Versos de “Fragment of delirium”, de Alexander Search.

quarta-feira, 20 de outubro de 2010

XII


Coisas terrenas,
Oh, são inúteis e frágeis, mas nelas
Me inspirando, posso esquecer as minhas angústias;
Todo o pensar que dói, as lágrimas vertidas por outros,
Todas as dores e todos os desejos nelas mergulho.
Ao pensá-las, mais dói o pensamento, daí que
Embora temendo, desejo fechar os olhos em morte breve,
Só que mais sofro ainda, pois não sei o que é a morte.
Oh, o mistério do homem, que triste tu és
E tão profundo! Que horrível é o teu rosto
Marcado pelo véu da vida mortal!
Profunda de mais p'ra dizer, grande de mais p'ra pensar.

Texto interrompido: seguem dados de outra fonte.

(* ===== verification/TalkerStream.v ===== *)
(** A stream of the 1722 talker that is configured: its buffer holds the headers of
    its packets, and the invariant of TalkerSpec holds.  The stream it makes of its frames: how
    many samples its packets carry, and where they are in them. *)
From S2P Require Import Prelude Bytes PtpTime Listener1722 Talker1722 TalkerSpec AudioFifo.
From Stdlib Require Import ZArith Lia.
From stdpp Require Import base list list_numbers numbers.
#[local] Open Scope Z_scope.

(** A stream that has just been configured and has sent nothing. *)
Definition just_configured (c : avb1722_Talker_StreamConfig_t) : Prop :=
  current_samples_in_packet c = 0 /\ rem_acc c = 0 /\ dbc_at_start_of_last_packet c = 0.

(** * The buffer *)

Lemma inserts_in_prefix {A} (bs l rest : list A) : forall n,
  (n + length bs <= length l)%nat -> list_inserts n bs (l ++ rest) = list_inserts n bs l ++ rest.
Proof.
  induction bs as [|b bs IH]; intros n Hn; cbn [list_inserts]; [done|]. cbn in Hn.
  rewrite IH by lia. apply insert_app_l. rewrite length_inserts. lia.
Qed.

(** Writes that stay within the first part of the buffer. *)
Lemma put_app off bs l rest t n :
  Z.to_nat off = n -> (0 <=? off) = true -> (n + length bs <=? length l)%nat = true ->
  put off bs (upd_tx_buf (fun _ => l ++ rest) t) = Some (tt, upd_tx_buf (fun _ => list_inserts n bs l ++ rest) t).
Proof.
  intros <- H0%Z.leb_le Hl%Nat.leb_le. rewrite put_run by (cbn; rewrite ?length_app; lia).
  unfold upd_tx_buf. cbn. by rewrite inserts_in_prefix by lia.
Qed.

Lemma or_byte_app off v l rest t n b :
  Z.to_nat off = n -> (0 <=? off) = true -> l !! n = Some b ->
  or_byte off v (upd_tx_buf (fun _ => l ++ rest) t) =
    Some (tt, upd_tx_buf (fun _ => list_inserts n [u8 (Z.lor b v)] l ++ rest) t).
Proof.
  intros Hn H0 Hb. pose proof (lookup_lt_Some _ _ _ Hb). unfold or_byte.
  erewrite M_bind_run.
  - apply put_app; [done|done|]. apply Nat.leb_le. cbn. lia.
  - apply get_byte_run; [by apply Z.leb_le|]. rewrite Hn. cbn. by apply lookup_app_l_Some.
Qed.

Lemma set_vid_app vid l rest t b :
  l !! 16%nat = Some b -> (18 <=? length l)%nat = true ->
  set_vid vid (upd_tx_buf (fun _ => l ++ rest) t) =
    Some (tt, upd_tx_buf (fun _ => list_inserts 17 [u8 (Z.land vid 255)]
      (list_inserts 16 [u8 (Z.lor b (Z.land (Z.shiftr vid 8) 15))] l) ++ rest) t).
Proof.
  intros Hb Hl. unfold set_vid. erewrite M_bind_run by (by apply (or_byte_app _ _ _ _ _ 16)).
  apply put_app; [done|done|]. rewrite length_inserts. done.
Qed.

Ltac buf_step :=
  first [ erewrite M_bind_run by (apply put_app; reflexivity)
        | erewrite M_bind_run by (eapply or_byte_app; reflexivity)
        | erewrite M_bind_run by (eapply set_vid_app; reflexivity) ].
(** C6: what goes in at the talker comes out at the listener. The frames of one
    packet, sent and received by a listener that is locked to the number of
    channels, end up in the FIFOs: the FIFO of each of its channels - if it belongs
    to no other, and is not being cleared - gets the samples of that channel, one
    for each frame and in order, without their lowest byte. *)
Theorem talker_listener_roundtrip inputs frames t l pad i j s :
  talker_inv inputs t -> frames_ok inputs frames -> samples_ok frames ->
  current_samples_in_packet (config t) = 0 -> Z.of_nat (length frames) = samples_per_channel (config t) ->
  AVB1722_audioSampleType t = MBLA_24BIT ->
  samples_per_channel (config t) * talker_num_channels (config t) < 2 ^ 13 ->
  listener_inv l -> 16 <= chan_lock (stream l) ->
  num_channels_in_payload (stream l) = talker_num_channels (config t) ->
  is_Some (syt_interval (rate (stream l))) -> room_behind pad ->
  Z.of_nat i < Z.min (num_channels (stream l)) (talker_num_channels (config t)) ->
  chan_map (stream l) !! i = Some (Z.of_nat j) ->
  (forall i', chan_map (stream l) !! i' = Some (Z.of_nat j) -> i' = i) ->
  fifos l !! j = Some s -> state s <> ZEROING ->
  exists pkt len t' l' s', talk frames t = Some ([(pkt, len)], t') /\
    avb_1722_listener_process_packet (pkt ++ pad) len l = Some (1, l') /\
    fifos l' !! j = Some s' /\
    contents s' = take capacity (contents s ++
      ((fun f => without_low_byte (channel_sample (config t) f.2 i)) <$> frames)).
Proof.
  intros Ht Hok Hsam Hcur Hlen Hty Hq Hl Hlk Hnc Hsyt Hpad Hi Hm Honly Hs Hz.
  destruct (talk_packet_fields inputs frames t Ht Hok Hcur Hlen ltac:(lia) Hq)
    as (t' & Et & _ & _ & _ & _ & _ & _ & Hpkt & Hw).
  set (c := config t) in *. set (n := talker_num_channels c) in *.
  destruct (Hpkt pad Hpad) as (Hfields & _ & H13 & Hn & Hfit & Hacc).
  set (pkt := drop 2 (tx_buf t') ++ pad) in *.
  destruct (deinterleave_run pkt (50 + 4 * (samples_per_channel c * n)) l i j s)
    as (l' & s' & ws & El & Hws & Hs' & Hc); try done.
  { by right. }
  { unfold channels_played. rewrite Hnc. exact Hi. }
  exists (drop 2 (tx_buf t')), (50 + 4 * (samples_per_channel c * n)), t', l', s'.
  split; [exact Et|]. split; [exact El|]. split; [exact Hs'|]. rewrite Hc. do 2 f_equal.
  rewrite Hfields, Hnc in Hws. cbn [f_hdr f_quadlets] in Hws. rewrite <- Hlen in Hws. unfold pkt in Hws.
  change (18 + 32) with 50 in Hws.
  pose proof (sealed_words (tx_buf t') pad n i
    (fun f => packed_sample (AVB1722_audioSampleType t) (channel_sample c f.2 i)) frames) as Hsw.
  change (18 + 32) with 50 in Hsw. rewrite Hsw in Hws; [|lia|lia|intros a f Ha; apply Hw; [done|lia]].
  injection Hws as <-. rewrite <- list_fmap_compose. apply list_fmap_ext. intros a f Ha. cbn. rewrite Hty.
  apply convert_packed; [done|].
  exact (channel_sample_ok inputs c f.2 i (ti_map _ _ Ht) (Forall_lookup_1 _ _ _ _ Hok Ha)
           (Forall_lookup_1 _ _ _ _ Hsam Ha) ltac:(lia)).
Qed.
End Listen.
(* ===== verification/Acmp.v ===== *)
(** Connection management (ACMP): the operations of
    [lib_tsn/src/1722_1/avb_1722_1_acmp.c] and [avb_1722_1_acmp_periodic.xc].

    [AVB_ENABLE_1722_1] is on; fast connect and the assertions are off, their
    defaults. What the periodic functions ask of the rest of the system is in
    [acmp_env]. *)
From S2P Require Import Prelude Bytes MiscTimer AcmpTypes.
From stdpp Require Import base list list_numbers numbers option.
From Stdlib Require Import ZArith Lia.
#[local] Open Scope Z_scope.

(** [CONTROLLER] and [LISTENER], the indices of the two-element arrays. *)
Inductive acmp_entity : Type := CONTROLLER | LISTENER.

#[global] Instance acmp_entity_eq_dec : EqDecision acmp_entity.
Proof. solve_decision. Defined.

Definition vars (e : acmp_entity) (s : acmp) : entity_vars :=
  match e with CONTROLLER => controller_vars s | LISTENER => listener_vars s end.
Definition upd_vars (e : acmp_entity) (g : entity_vars -> entity_vars) : acmp -> acmp :=
  match e with CONTROLLER => upd_controller_vars g | LISTENER => upd_listener_vars g end.

(** What a periodic function reads: the clock, the AVB manager's answers to
    [get_sink_state], [get_source_state] and [get_source_id] (states by number,
    0 is [AVB_SINK_STATE_DISABLED] or [AVB_SOURCE_STATE_DISABLED]), and the status
    the application returns from [avb_listener_on_talker_connect]. *)
Record acmp_env : Type := MkAcmpEnv {
  env_now : Z;
  sink_state : Z -> Z;
  source_state : Z -> Z;
  source_id : Z -> Z * Z;
  connect_status : Z;
}.

(** A command is passed by reference: to one of the two command variables, or to
    the command of an inflight entry. *)
Inductive cmd_ref : Type :=
| ControllerCmd
| ListenerRcvd
| InflightCmd (e : acmp_entity) (i : nat).

Section Acmp.
Context `{cfg : AcmpConfig}.
Abbreviation AM := (M acmp).
Implicit Types e : acmp_entity.

Definition emit (ev : acmp_event) : AM unit := modify (upd_acmp_out (fun l => l ++ [ev])).

Definition get_inflight e (i : nat) : AM avb_1722_1_acmp_inflight_command :=
  load (fun s => inflight_commands (vars e s) !! i).
Definition upd_inflight e (i : nat) (g : avb_1722_1_acmp_inflight_command -> avb_1722_1_acmp_inflight_command)
    : AM unit :=
  store (fun s => x ← inflight_commands (vars e s) !! i;
                  Some (upd_vars e (upd_inflight_commands (<[i := g x]>)) s)).

Definition get_talker_stream (i : Z) : AM avb_1722_1_acmp_talker_stream_info :=
  load (fun s => if i <? 0 then None else acmp_talker_streams s !! Z.to_nat i).
Definition upd_talker_stream (i : Z)
    (g : avb_1722_1_acmp_talker_stream_info -> avb_1722_1_acmp_talker_stream_info) : AM unit :=
  store (fun s => if i <? 0 then None else
    x ← acmp_talker_streams s !! Z.to_nat i;
    Some (upd_acmp_talker_streams (<[Z.to_nat i := g x]>) s)).
Definition get_listener_stream (i : Z) : AM avb_1722_1_acmp_listener_stream_info :=
  load (fun s => if i <? 0 then None else acmp_listener_streams s !! Z.to_nat i).
Definition put_listener_stream (i : Z) (x : avb_1722_1_acmp_listener_stream_info) : AM unit :=
  store (fun s => if i <? 0 then None else
    _ ← acmp_listener_streams s !! Z.to_nat i;
    Some (upd_acmp_listener_streams (<[Z.to_nat i := x]>) s)).

Definition get_cmd (r : cmd_ref) : AM avb_1722_1_acmp_cmd_resp :=
  match r with
  | ControllerCmd => gets acmp_controller_cmd_resp
  | ListenerRcvd => gets acmp_listener_rcvd_cmd_resp
  | InflightCmd e i => x ← get_inflight e i; mret (command x)
  end.
Definition upd_cmd (r : cmd_ref) (g : avb_1722_1_acmp_cmd_resp -> avb_1722_1_acmp_cmd_resp) : AM unit :=
  match r with
  | ControllerCmd => modify (upd_acmp_controller_cmd_resp g)
  | ListenerRcvd => modify (upd_acmp_listener_rcvd_cmd_resp g)
  | InflightCmd e i => upd_inflight e i (upd_command g)
  end.
Abbreviation upd_listener_rcvd g := (modify (upd_acmp_listener_rcvd_cmd_resp g)).
Abbreviation upd_talker_rcvd g := (modify (upd_acmp_talker_rcvd_cmd_resp g)).

Definition set_controller_state (st : acmp_controller_state_t) : AM unit :=
  modify (upd_acmp_controller_state (fun _ => st)).
Definition set_talker_state (st : acmp_talker_state_t) : AM unit :=
  modify (upd_acmp_talker_state (fun _ => st)).
Definition set_listener_state (st : acmp_listener_state_t) : AM unit :=
  modify (upd_acmp_listener_state (fun _ => st)).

Alexander Search (1904). Poesia. Ed e Trad. Luísa Freire. Assírio&Alvim, Lisboa, 1999., pp. 367

domingo, 17 de outubro de 2010

XXII
Mulher (para Marino):
Certos homens têm um negro semblante,
Os seus olhos não respondem à luz do olhar
Pois estão mergulhados na sombra. Mas os teus
Têm a escuridão abafada da noite tropical
Onde o relâmpago está prestes...



Alexander Search (1904). Poesia. Ed e Trad. Luísa Freire. Assírio&Alvim, Lisboa, 1999., pp. 335
XVIII


A Morte veio e levou-o de mim.
(...)
Acho que (de mim tão amigo e chegado)
Nesta aparência de mortal frialdade,
Senti sobre a face o sopro abafado
Do grande vortéx da eternidade.

Tão perto, que a Morte parecer tocar
Meu corpo tremente; triste me parece
Que a Morte junto a mim não vai voltar
Salvo por mim mesmo...
(...)
Alguns morrem na batalha sangrenta,
Alguns no cadafalso, outros esfaqueados,
Outros dão o ser sem qualquer contenda,
Mas os mártires por outros são imolados.

Morrem alguns no leito de agonia,
Noutros funda angústia os arranca à sorte,
Uns partem sem ver quão belo é o dia,
Outros bem tarde. Mas morte é sempre morte.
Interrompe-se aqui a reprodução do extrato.